Work required:
Within the listing below, the lines containing "Hsome" are to be counted. Give the number only.

════════════════════

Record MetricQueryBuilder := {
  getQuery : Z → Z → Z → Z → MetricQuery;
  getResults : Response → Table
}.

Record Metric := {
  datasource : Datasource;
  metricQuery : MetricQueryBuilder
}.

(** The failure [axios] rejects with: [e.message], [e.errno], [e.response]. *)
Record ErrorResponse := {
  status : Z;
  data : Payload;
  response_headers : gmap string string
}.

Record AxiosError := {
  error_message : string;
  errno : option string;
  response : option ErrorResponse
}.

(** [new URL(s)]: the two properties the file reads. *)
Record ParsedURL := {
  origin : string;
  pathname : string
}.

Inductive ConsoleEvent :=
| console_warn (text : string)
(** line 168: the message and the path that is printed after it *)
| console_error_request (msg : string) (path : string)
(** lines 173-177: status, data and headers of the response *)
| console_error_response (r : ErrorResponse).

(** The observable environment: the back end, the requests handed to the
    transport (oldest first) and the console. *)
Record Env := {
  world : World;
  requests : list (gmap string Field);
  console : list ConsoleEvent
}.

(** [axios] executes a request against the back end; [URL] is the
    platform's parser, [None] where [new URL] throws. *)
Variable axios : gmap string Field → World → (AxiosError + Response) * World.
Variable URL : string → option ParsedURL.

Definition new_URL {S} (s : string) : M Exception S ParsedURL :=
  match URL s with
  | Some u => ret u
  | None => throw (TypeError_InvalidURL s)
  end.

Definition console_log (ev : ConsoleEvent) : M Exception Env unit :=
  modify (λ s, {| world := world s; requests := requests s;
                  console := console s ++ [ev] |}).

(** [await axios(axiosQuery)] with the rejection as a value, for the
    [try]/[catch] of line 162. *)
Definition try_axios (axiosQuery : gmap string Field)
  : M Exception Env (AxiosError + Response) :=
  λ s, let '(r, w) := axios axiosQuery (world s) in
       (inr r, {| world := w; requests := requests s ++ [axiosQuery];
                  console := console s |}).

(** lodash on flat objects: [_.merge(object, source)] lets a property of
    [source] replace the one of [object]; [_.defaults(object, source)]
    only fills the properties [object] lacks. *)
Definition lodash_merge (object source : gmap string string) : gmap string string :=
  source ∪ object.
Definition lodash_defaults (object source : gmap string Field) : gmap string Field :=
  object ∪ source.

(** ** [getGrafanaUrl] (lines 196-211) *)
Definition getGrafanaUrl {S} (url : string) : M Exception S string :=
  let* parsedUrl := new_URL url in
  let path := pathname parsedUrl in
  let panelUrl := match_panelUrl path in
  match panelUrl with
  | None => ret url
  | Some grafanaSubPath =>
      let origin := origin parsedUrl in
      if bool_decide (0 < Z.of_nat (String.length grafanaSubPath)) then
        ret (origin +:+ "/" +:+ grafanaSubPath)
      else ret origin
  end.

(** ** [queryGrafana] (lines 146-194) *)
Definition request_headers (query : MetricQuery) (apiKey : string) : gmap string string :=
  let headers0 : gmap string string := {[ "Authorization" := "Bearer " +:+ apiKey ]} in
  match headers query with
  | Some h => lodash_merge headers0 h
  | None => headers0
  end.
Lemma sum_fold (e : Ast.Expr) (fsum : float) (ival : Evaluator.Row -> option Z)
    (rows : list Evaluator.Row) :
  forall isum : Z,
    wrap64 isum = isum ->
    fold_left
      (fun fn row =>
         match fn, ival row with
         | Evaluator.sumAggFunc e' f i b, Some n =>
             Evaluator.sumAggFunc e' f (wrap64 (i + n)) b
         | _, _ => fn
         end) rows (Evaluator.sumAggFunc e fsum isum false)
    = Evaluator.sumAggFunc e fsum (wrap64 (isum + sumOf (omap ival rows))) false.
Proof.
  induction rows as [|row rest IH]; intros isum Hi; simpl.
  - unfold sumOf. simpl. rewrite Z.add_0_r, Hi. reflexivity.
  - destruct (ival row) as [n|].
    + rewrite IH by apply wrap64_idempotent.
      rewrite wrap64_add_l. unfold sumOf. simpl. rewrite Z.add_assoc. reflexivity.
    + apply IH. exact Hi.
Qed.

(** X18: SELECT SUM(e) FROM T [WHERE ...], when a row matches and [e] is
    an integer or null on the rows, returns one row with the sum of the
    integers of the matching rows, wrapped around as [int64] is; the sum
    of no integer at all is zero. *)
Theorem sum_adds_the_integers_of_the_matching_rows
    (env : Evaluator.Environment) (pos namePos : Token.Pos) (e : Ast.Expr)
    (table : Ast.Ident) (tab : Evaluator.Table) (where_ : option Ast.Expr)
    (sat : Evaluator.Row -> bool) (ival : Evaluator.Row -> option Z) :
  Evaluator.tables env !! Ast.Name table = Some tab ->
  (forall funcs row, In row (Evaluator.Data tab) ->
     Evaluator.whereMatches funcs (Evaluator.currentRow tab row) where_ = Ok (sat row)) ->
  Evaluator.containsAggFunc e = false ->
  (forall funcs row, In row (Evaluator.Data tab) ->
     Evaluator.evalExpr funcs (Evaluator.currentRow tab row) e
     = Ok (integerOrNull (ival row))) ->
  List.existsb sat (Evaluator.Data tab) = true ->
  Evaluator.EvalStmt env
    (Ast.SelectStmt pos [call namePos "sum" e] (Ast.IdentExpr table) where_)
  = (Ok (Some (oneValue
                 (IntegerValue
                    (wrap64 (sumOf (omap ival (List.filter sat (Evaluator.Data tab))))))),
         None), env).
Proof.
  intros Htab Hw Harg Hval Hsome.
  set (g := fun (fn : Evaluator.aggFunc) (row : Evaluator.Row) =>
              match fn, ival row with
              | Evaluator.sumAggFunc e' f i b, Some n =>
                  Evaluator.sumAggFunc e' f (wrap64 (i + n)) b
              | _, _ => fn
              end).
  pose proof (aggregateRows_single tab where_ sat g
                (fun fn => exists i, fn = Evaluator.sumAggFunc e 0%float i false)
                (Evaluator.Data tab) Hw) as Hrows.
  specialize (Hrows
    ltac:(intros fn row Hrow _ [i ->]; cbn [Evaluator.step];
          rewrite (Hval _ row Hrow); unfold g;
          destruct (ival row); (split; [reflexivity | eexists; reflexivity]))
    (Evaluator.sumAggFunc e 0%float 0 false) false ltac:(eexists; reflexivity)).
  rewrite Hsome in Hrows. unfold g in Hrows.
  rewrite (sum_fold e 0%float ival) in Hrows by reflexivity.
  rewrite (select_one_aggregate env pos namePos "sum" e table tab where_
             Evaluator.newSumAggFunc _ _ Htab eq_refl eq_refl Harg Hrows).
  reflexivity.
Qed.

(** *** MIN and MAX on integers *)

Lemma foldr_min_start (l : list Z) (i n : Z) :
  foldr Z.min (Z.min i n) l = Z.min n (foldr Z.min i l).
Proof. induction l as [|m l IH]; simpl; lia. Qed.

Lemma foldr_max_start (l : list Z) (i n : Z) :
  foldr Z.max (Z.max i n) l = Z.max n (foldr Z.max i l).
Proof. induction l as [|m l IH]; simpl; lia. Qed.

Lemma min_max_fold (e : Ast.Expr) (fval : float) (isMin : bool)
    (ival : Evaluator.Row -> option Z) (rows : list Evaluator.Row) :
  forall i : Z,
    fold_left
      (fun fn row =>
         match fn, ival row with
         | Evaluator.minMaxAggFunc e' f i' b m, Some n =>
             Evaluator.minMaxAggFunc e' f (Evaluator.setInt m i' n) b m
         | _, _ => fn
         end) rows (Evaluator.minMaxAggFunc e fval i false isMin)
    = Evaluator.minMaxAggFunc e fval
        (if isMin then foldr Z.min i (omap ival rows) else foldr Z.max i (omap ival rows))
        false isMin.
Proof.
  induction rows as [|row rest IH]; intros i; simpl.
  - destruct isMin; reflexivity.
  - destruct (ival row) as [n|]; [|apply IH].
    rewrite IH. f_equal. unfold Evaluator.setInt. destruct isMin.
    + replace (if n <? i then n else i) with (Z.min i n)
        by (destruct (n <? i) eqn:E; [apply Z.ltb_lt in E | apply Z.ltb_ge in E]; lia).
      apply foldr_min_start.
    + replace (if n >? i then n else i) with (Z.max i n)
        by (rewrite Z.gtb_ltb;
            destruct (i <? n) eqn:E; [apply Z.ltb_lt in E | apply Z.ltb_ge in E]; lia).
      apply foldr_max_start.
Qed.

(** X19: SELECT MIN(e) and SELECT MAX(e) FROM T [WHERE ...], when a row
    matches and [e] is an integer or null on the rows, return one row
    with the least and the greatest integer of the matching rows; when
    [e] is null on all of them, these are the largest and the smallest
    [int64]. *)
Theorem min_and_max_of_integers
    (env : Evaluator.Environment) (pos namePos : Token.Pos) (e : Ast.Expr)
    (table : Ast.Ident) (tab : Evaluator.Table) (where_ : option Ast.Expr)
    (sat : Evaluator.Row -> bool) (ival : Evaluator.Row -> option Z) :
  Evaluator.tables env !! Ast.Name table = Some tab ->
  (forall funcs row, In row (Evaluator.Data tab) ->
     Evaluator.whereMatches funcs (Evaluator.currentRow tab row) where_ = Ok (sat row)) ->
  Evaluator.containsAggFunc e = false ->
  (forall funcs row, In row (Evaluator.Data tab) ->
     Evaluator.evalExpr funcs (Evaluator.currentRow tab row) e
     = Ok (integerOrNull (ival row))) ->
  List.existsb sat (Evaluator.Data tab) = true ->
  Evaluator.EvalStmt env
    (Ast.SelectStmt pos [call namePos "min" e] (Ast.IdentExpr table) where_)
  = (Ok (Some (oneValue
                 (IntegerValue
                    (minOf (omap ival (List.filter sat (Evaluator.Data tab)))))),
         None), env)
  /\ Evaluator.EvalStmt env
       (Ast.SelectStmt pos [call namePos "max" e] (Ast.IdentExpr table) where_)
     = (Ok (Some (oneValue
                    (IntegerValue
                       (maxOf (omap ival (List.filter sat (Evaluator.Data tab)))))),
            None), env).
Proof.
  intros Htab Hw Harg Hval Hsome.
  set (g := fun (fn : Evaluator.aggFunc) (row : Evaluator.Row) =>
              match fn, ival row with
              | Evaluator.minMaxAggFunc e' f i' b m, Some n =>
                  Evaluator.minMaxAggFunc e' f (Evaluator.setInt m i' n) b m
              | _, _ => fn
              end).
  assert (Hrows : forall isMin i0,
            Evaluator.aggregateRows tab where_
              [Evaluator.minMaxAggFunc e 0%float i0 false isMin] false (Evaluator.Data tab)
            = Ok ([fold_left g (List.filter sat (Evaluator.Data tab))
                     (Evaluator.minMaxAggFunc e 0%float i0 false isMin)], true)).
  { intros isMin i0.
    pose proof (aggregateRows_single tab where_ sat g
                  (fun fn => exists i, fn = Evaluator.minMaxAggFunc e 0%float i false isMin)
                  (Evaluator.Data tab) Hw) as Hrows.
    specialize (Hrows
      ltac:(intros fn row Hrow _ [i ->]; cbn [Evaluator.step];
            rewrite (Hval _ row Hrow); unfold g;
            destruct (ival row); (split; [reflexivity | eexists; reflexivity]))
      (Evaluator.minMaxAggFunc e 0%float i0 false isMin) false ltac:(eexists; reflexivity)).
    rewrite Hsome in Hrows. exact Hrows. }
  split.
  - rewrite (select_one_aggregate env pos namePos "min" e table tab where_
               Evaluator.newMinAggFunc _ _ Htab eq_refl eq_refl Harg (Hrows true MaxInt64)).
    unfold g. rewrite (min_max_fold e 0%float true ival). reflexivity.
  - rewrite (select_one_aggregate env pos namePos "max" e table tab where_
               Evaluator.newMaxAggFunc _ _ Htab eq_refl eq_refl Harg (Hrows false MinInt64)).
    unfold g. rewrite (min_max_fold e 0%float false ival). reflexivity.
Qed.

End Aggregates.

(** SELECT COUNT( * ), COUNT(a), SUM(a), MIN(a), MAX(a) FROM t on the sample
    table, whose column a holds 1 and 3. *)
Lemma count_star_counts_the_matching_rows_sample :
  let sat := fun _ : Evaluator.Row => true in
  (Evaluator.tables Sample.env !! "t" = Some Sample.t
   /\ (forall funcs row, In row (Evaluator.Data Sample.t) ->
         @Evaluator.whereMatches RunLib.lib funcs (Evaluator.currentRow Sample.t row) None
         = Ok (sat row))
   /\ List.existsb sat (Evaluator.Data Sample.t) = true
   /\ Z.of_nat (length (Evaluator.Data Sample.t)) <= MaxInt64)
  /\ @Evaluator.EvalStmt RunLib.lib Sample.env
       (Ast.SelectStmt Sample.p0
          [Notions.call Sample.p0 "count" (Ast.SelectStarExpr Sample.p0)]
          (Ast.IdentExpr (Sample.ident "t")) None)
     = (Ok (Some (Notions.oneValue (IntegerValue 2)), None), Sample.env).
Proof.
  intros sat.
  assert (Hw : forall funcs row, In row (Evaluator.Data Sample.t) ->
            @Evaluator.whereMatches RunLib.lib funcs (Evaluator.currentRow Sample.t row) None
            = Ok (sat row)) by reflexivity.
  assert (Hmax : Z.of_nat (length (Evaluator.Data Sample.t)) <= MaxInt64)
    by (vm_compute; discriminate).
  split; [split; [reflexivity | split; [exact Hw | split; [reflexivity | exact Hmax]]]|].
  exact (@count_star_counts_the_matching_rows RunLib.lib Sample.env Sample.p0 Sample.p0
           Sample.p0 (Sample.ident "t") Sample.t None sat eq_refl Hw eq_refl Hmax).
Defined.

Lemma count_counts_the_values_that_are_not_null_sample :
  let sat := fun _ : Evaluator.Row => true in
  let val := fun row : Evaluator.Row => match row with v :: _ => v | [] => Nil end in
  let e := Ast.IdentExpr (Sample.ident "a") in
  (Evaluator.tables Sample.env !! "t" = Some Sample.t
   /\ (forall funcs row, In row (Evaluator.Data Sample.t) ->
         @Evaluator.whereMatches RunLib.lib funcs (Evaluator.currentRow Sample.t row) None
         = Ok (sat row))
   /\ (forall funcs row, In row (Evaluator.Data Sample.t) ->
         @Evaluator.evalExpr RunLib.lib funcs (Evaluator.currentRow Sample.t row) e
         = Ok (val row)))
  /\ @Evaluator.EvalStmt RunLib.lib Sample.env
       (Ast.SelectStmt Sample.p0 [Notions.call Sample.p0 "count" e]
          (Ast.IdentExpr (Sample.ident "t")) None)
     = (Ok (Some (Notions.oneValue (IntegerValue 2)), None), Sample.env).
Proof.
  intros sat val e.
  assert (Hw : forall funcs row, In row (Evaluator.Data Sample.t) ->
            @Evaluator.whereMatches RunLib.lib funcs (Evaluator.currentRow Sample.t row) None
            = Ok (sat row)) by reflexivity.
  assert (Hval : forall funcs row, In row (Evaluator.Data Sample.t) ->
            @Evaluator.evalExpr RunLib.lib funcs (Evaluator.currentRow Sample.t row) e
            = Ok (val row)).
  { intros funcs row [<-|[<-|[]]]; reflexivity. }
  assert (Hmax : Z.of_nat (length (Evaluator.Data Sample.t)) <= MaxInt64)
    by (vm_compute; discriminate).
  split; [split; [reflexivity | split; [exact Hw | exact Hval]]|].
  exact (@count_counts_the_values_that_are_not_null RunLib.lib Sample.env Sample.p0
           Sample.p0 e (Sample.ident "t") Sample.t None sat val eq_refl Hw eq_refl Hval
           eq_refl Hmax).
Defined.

════════════════════

Expected answer:
4